[Recorded data]
= Beginning of Section =

(** [scanNumber st s]: true when the rest [s] of the literal is accepted
    from state [st] and ends the input. *)
Fixpoint scanNumber (st : numberState) (s : string) : bool :=
  match s with
  | EmptyString =>
      match st with Num0 | Num1 | NumDot0 | NumE0 => true | _ => false end
  | String c s' =>
      match st with
      | NumNeg =>
          if Ascii.eqb c "0" then scanNumber Num0 s'
          else if isDigit c then scanNumber Num1 s'
          else false
      | Num1 =>
          if isDigit c then scanNumber Num1 s'
          else if Ascii.eqb c "." then scanNumber NumDot s'
          else if isExpChar c then scanNumber NumE s'
          else false
      | Num0 =>
          if Ascii.eqb c "." then scanNumber NumDot s'
          else if isExpChar c then scanNumber NumE s'
          else false
      | NumDot => if isDigit c then scanNumber NumDot0 s' else false
      | NumDot0 =>
          if isDigit c then scanNumber NumDot0 s'
          else if isExpChar c then scanNumber NumE s'
          else false
      | NumE =>
          if Ascii.eqb c "+" || Ascii.eqb c "-" then scanNumber NumESign s'
          else if isDigit c then scanNumber NumE0 s'
          else false
      | NumESign => if isDigit c then scanNumber NumE0 s' else false
      | NumE0 => if isDigit c then scanNumber NumE0 s' else false
      end
  end.

(** What a document is to a decoder whose target is a [string] or a
    [float64]: a string literal, a number literal, [null], or something
    that neither target accepts (a syntax error, or a value of another
    kind: [true], [false], an object, an array). *)
Inductive jsonScalar : Type :=
| JString (lit : string)
| JNumber (lit : string)
| JNull
| JRejected.

Definition jsonScan (b : bytes) : jsonScalar :=
  let v := trimRightSpace (trimLeftSpace b) in
  match v with
  | EmptyString => JRejected
  | String c rest =>
      if Ascii.eqb c quoteChar
      then if scanString InString rest then JString v else JRejected
      else if Ascii.eqb c "-"
      then if scanNumber NumNeg rest then JNumber v else JRejected
      else if Ascii.eqb c "0"
      then if scanNumber Num0 rest then JNumber v else JRejected
      else if isDigit c
      then if scanNumber Num1 rest then JNumber v else JRejected
      else if String.eqb v "null" then JNull
      else JRejected
  end.

Section Model.
Context {strconv : Strconv} {fmt : Fmt} {json : EncodingJSON}.

(** [var str string; json.Unmarshal(b, &str)]: [None] on error.  A JSON
    [null] leaves [str] at its zero value. *)
Definition jsonUnmarshalString (b : bytes) : option string :=
  match jsonScan b with
  | JString lit => Some (jsonUnquote lit)
  | JNull => Some ""
  | _ => None
  end.

(** [var val float64; json.Unmarshal(b, &val)]: [None] on error. *)
Definition jsonUnmarshalFloat64 (b : bytes) : option float :=
  match jsonScan b with
  | JNumber lit => ParseFloat lit
  | JNull => Some 0%float
  | _ => None
  end.

(** ** Parsing and serialising a [Measure] *)

(** The outcome of a method with receiver [m *Measure] that returns an
    [error]: the receiver afterwards, the returned error, and the
    arguments that [FromString] handed to [strconv.ParseFloat], in
    order. *)
Record Update : Type := mkUpdate {
  receiver : Measure;
  err : option error;
  parsed : list string
}.

(** [FromString]; [None] is a run-time panic. *)
Definition FromString (m : Measure) (str : string) : option Update :=
  if IsEmptyMeasurement str
  then Some (mkUpdate (mkMeasure measureEmptySentinel) None [])
  else
    isError ← IsErrorMeasurement str;
    if isError : bool
    then Some (mkUpdate (mkMeasure measureEmptySentinel) None [])
    else if IsTraceMeasurement str
    then Some (mkUpdate (mkMeasure measureTraceSentinel) None [])
    else
      let str := TrimPrefix str "," in
      let str := TrimPrefix str ">" in
      let str := TrimSuffix str "%" in
      match ParseFloat str with
      | None => Some (mkUpdate m (Some (ErrParseFloat str)) [str])
      | Some val => Some (mkUpdate (mkMeasure (measureSentinelize val)) None [str])
      end.

Definition AsSQL (m : Measure) : string :=
  if IsEmpty m || IsTrace m then "NULL"
  else if IsZero m then "0"
  else Sprintf_f (amount m).

Definition AsCSV (m : Measure) : string :=
  if IsEmpty m || IsTrace m then ""
  else if IsZero m then "0"
  else Sprintf_f (amount m).

Definition MarshalJSON (m : Measure) : bytes * option error :=
  if IsEmpty m then ("", None)
  else if IsZero m then ("0", None)
  else if IsTrace m then ("<0.01", None)
  else (Sprintf_f (amount m), None).

Definition UnmarshalJSON (m : Measure) (b : bytes) : option Update :=
  if String.eqb b "null"
  then Some (mkUpdate (mkMeasure measureEmptySentinel) None [])
  else
    match jsonUnmarshalString b with
    | Some str => FromString m str
    | None =>
        match jsonUnmarshalFloat64 b with
        | Some val => Some (mkUpdate (mkMeasure (measureSentinelize val)) None [])
        | None => Some (mkUpdate m (Some ErrUnmarshalMeasure) [])
        end
    end.

Definition UnmarshalCSV (m : Measure) (value : string) : option Update :=
  let m := if String.eqb value "" then mkMeasure measureEmptySentinel else m in
  FromString m value.

Definition MarshalCSV (m : Measure) : string * option error := (AsCSV m, None).

End Model.

(** ** Package [slices] *)

Module slices.
Section Generic.
Context {E : Type}.

Fixpoint indexFrom (i : Z) (s : list E) (f : E → bool) : Z :=
  match s with
  | [] => -1
  | v :: s' => if f v then i else indexFrom (i + 1) s' f
  end.

(** [slices.IndexFunc(s, f)]: the first index [i] with [f(s[i])], or
    [-1]. *)
Definition IndexFunc (s : list E) (f : E → bool) : Z := indexFrom 0 s f.

(** One iteration of the copying loop of [DeleteFunc], at index [j], on
    the backing array [s] with write cursor [i]. *)
Definition deleteStep (del : E → bool) (st : list E * nat) (j : nat)
  : list E * nat :=
  let '(s, i) := st in
  match s !! j with
  | Some v => if del v then (s, i) else (<[i:=v]> s, S i)
  | None => (s, i)
  end.
(** * Payment core of the course platform: webhook authentication,
    payment-intent creation and the settlement state machine.

    The development embeds the two edge functions
    [supabase/functions/payment-webhook/index.ts] and
    [supabase/functions/create-payment/index.ts]. *)

From Stdlib Require Import ZArith List String Ascii Bool Lia Floats.
From Stdlib.Strings Require Byte.
Import ListNotations.
Local Open Scope Z_scope.
Local Open Scope list_scope.

(** ** The platform digest

    [crypto.subtle.digest('SHA-512', data)] is SHA-512 of FIPS 180-4 on
    64-bit words; a word is a [Z] reduced modulo [2^64]. *)
Module SHA512.

Definition w64 (x : Z) : Z := x mod 2 ^ 64.
Definition add64 (x y : Z) : Z := w64 (x + y).
Definition rotr (n x : Z) : Z :=
  Z.lor (Z.shiftr x n) (w64 (Z.shiftl x (64 - n))).
Definition shr (n x : Z) : Z := Z.shiftr x n.
Definition not64 (x : Z) : Z := Z.lxor x (2 ^ 64 - 1).

Definition Ch (x y z : Z) : Z := Z.lxor (Z.land x y) (Z.land (not64 x) z).
Definition Maj (x y z : Z) : Z :=
  Z.lxor (Z.lxor (Z.land x y) (Z.land x z)) (Z.land y z).
Definition Sigma0 (x : Z) : Z := Z.lxor (Z.lxor (rotr 28 x) (rotr 34 x)) (rotr 39 x).
Definition Sigma1 (x : Z) : Z := Z.lxor (Z.lxor (rotr 14 x) (rotr 18 x)) (rotr 41 x).
Definition sigma0 (x : Z) : Z := Z.lxor (Z.lxor (rotr 1 x) (rotr 8 x)) (shr 7 x).
Definition sigma1 (x : Z) : Z := Z.lxor (Z.lxor (rotr 19 x) (rotr 61 x)) (shr 6 x).

Definition K : list Z :=
  [
    0x428a2f98d728ae22; 0x7137449123ef65cd; 0xb5c0fbcfec4d3b2f; 0xe9b5dba58189dbbc;
    0x3956c25bf348b538; 0x59f111f1b605d019; 0x923f82a4af194f9b; 0xab1c5ed5da6d8118;
    0xd807aa98a3030242; 0x12835b0145706fbe; 0x243185be4ee4b28c; 0x550c7dc3d5ffb4e2;
    0x72be5d74f27b896f; 0x80deb1fe3b1696b1; 0x9bdc06a725c71235; 0xc19bf174cf692694;
    0xe49b69c19ef14ad2; 0xefbe4786384f25e3; 0x0fc19dc68b8cd5b5; 0x240ca1cc77ac9c65;
    0x2de92c6f592b0275; 0x4a7484aa6ea6e483; 0x5cb0a9dcbd41fbd4; 0x76f988da831153b5;
    0x983e5152ee66dfab; 0xa831c66d2db43210; 0xb00327c898fb213f; 0xbf597fc7beef0ee4;
    0xc6e00bf33da88fc2; 0xd5a79147930aa725; 0x06ca6351e003826f; 0x142929670a0e6e70;
    0x27b70a8546d22ffc; 0x2e1b21385c26c926; 0x4d2c6dfc5ac42aed; 0x53380d139d95b3df;
    0x650a73548baf63de; 0x766a0abb3c77b2a8; 0x81c2c92e47edaee6; 0x92722c851482353b;
    0xa2bfe8a14cf10364; 0xa81a664bbc423001; 0xc24b8b70d0f89791; 0xc76c51a30654be30;
    0xd192e819d6ef5218; 0xd69906245565a910; 0xf40e35855771202a; 0x106aa07032bbd1b8;
    0x19a4c116b8d2d0c8; 0x1e376c085141ab53; 0x2748774cdf8eeb99; 0x34b0bcb5e19b48a8;
    0x391c0cb3c5c95a63; 0x4ed8aa4ae3418acb; 0x5b9cca4f7763e373; 0x682e6ff3d6b2b8a3;
    0x748f82ee5defb2fc; 0x78a5636f43172f60; 0x84c87814a1f0ab72; 0x8cc702081a6439ec;
    0x90befffa23631e28; 0xa4506cebde82bde9; 0xbef9a3f7b2c67915; 0xc67178f2e372532b;
    0xca273eceea26619c; 0xd186b8c721c0c207; 0xeada7dd6cde0eb1e; 0xf57d4f7fee6ed178;
    0x06f067aa72176fba; 0x0a637dc5a2c898a6; 0x113f9804bef90dae; 0x1b710b35131c471b;
    0x28db77f523047d84; 0x32caab7b40c72493; 0x3c9ebe0a15c9bebc; 0x431d67c49c100d4c;
    0x4cc5d4becb3e42b6; 0x597f299cfc657e2a; 0x5fcb6fab3ad6faec; 0x6c44198c4a475817
  ].

Definition H0 : list Z :=
  [ 0x6a09e667f3bcc908; 0xbb67ae8584caa73b; 0x3c6ef372fe94f82b; 0xa54ff53a5f1d36f1;
    0x510e527fade682d1; 0x9b05688c2b3e6c1f; 0x1f83d9abfb41bd6b; 0x5be0cd19137e2179 ].

(** Padding: the bit 1, zeros up to 112 modulo 128 bytes, then the bit
    length of the message on 128 bits, big endian. *)
Fixpoint be_bytes (n : nat) (x : Z) : list Z :=
  match n with
  | O => []
  | S n' => Z.shiftr x (8 * Z.of_nat n') mod 256 :: be_bytes n' x
  end.

Definition pad (msg : list Z) : list Z :=
  let len := Z.of_nat (List.length msg) in
  let zeros := Z.to_nat ((111 - len) mod 128) in
  msg ++ [0x80] ++ repeat 0 zeros ++ be_bytes 16 (8 * len).

Definition be_word (bs : list Z) : Z :=
  fold_left (fun acc b => acc * 256 + b) bs 0.
(** * StrategyEngine (run.py): a shallow embedding and its properties

    The engine of [run.py] reacts to tick, contract and position events that
    an event bus delivers.  It keeps per-instrument maps, subscribes to market
    data through a gateway, and trades a three-tick momentum rule.

    The embedding keeps the shape of the Python class: one record for the
    instance fields, one function per method, a small monad for the state,
    the calls made on the collaborators (gateway, event engine, stdout) and
    the exceptions Python raises ([KeyError] on [d[k]], [IndexError] on
    [l[-i]]). *)

From stdpp Require Import gmap strings list fin_maps pretty.
From Stdlib Require Import ZArith Lia.

Open Scope Z_scope.

(** ** Values of the host language

    Prices, volumes and contract sizes are Python numbers (floats in the
    vnpy objects) and time stamps are [datetime] objects.  The engine only
    compares numbers with [<] and [>], adds and subtracts the literal [10],
    multiplies, and formats them in f-strings.  The embedding is parametric
    in these types; the one law it relies on, asymmetry of [<], holds for
    Python's integers and for IEEE floats (where a comparison with NaN is
    false). *)
Class Values := {
  number : Type;
  datetime : Type;
  num_lt : number → number → bool;
  num_add : number → number → number;
  num_sub : number → number → number;
  num_mul : number → number → number;
  num_of_Z : Z → number;
  str_number : number → string;
  str_datetime : datetime → string;
  num_lt_asym : ∀ a b, num_lt a b = true → num_lt b a = false
}.

(** Python's [a > b] on numbers is [b < a]. *)
Definition num_gt `{Values} (a b : number) : bool := num_lt b a.

(** Integers as an instance: the values used in the concrete runs below. *)
Definition str_Z (z : Z) : string := pretty z.

#[export] Instance Z_values : Values := {|
  number := Z;
  datetime := Z;
  num_lt := Z.ltb;
  num_add := Z.add;
  num_sub := Z.sub;
  num_mul := Z.mul;
  num_of_Z := fun z => z;
  str_number := str_Z;
  str_datetime := str_Z;
  num_lt_asym := fun a b Hab =>
    proj2 (Z.ltb_ge b a) (Z.lt_le_incl a b (proj1 (Z.ltb_lt a b) Hab))
|}.

(** ** Enumerations of [vnpy.trader.constant] used by the engine *)
Inductive Direction := LONG | SHORT | NET.
Inductive OrderType := LIMIT | MARKET | STOP | FAK | FOK.
Inductive Offset := NONE | OPEN | CLOSE | CLOSETODAY | CLOSEYESTERDAY.

(** [str] of an enumeration member, as an f-string formats it. *)
Definition str_Direction (d : Direction) : string :=
  match d with
  | LONG => "Direction.LONG"%string
  | SHORT => "Direction.SHORT"%string
  | NET => "Direction.NET"%string
  end.

(** How a method body ends: it returns, or a Python exception escapes. *)
Inductive Exn :=
  | KeyError (key : string)
  | IndexError.

Inductive Result (A : Type) :=
  | Return (a : A)
  | Raise (e : Exn).
Arguments Return {A} a.
Arguments Raise {A} e.

Section Engine.
Context `{V : Values}.

(** ** Data objects ([vnpy.trader.object])

    Only the fields the engine reads or writes.  [vt_symbol] is the
    instrument key, the join key of every per-instrument map. *)
Record TickData := {
  tick_vt_symbol : string;
  tick_last_price : number;
  tick_datetime : datetime
}.

Record ContractData := {
  contract_vt_symbol : string;
  contract_symbol : string;
  contract_exchange : string;
  contract_size : number
}.

Record PositionData := {
  position_vt_positionid : string;
  position_vt_symbol : string;
  position_direction : Direction;
  position_volume : number
}.

Record LogData := {
  log_msg : string;
  log_gateway_name : string
}.

Record SubscribeRequest := {
  sub_symbol : string;
  sub_exchange : string
}.

Record OrderRequest := {
  order_symbol : string;
  order_exchange : string;
  order_direction : Direction;
  order_type : OrderType;
  order_price : number;
  order_volume : number;
  order_offset : Offset
}.

(** The dictionary that [run_trading] puts on the bus under
    [EVENT_STRATEGY]. *)
Record StrategyData := {
  sd_vt_symbol : string;
  sd_datetime : datetime;
  sd_last_price : number;
  sd_trading_target : Z
}.

(** An [Event] is a type tag with its payload. *)
Inductive Event :=
  | EVENT_TICK (tick : TickData)
  | EVENT_CONTRACT (contract : ContractData)
  | EVENT_POSITION (position : PositionData)
  | EVENT_TIMER
  | EVENT_LOG (log : LogData)
  | EVENT_STRATEGY (data : StrategyData).

(** ** Calls on the collaborators, in the order they are made *)
Inductive Effect :=
  | gateway_subscribe (req : SubscribeRequest)
  | gateway_send_order (req : OrderRequest)
  | event_engine_put (event : Event)
  | print (line : string).

(** ** The instance fields of [StrategyEngine]

    [positions] is iterated by [calculate_value], so it keeps the insertion
    order of a Python [dict]; the other dictionaries are only looked up. *)
Record StrategyEngine := {
  ticks : gmap string TickData;
  contracts : gmap string ContractData;
  positions : list (string * PositionData);
  subscribed : gset string;
  tick_history : gmap string (list TickData);
  trading_symbols : gset string;
  trading_targets : gmap string Z
}.

(** [d[k] = v] on an insertion-ordered dictionary: an existing key keeps its
    place, a new key goes last. *)
Fixpoint dict_setitem {A} (k : string) (v : A) (d : list (string * A))
  : list (string * A) :=
  match d with
  | [] => [(k, v)]
  | (k', v') :: rest =>
      if decide (k' = k) then (k, v) :: rest
      else (k', v') :: dict_setitem k v rest
  end.

Definition dict_values {A} (d : list (string * A)) : list A := d.*2.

= End of Section =

Take every line from the data that includes the word "measureEmptySentinel".

* [Problem solution]:
  then Some (mkUpdate (mkMeasure measureEmptySentinel) None [])
    then Some (mkUpdate (mkMeasure measureEmptySentinel) None [])
  then Some (mkUpdate (mkMeasure measureEmptySentinel) None [])
  let m := if String.eqb value "" then mkMeasure measureEmptySentinel else m in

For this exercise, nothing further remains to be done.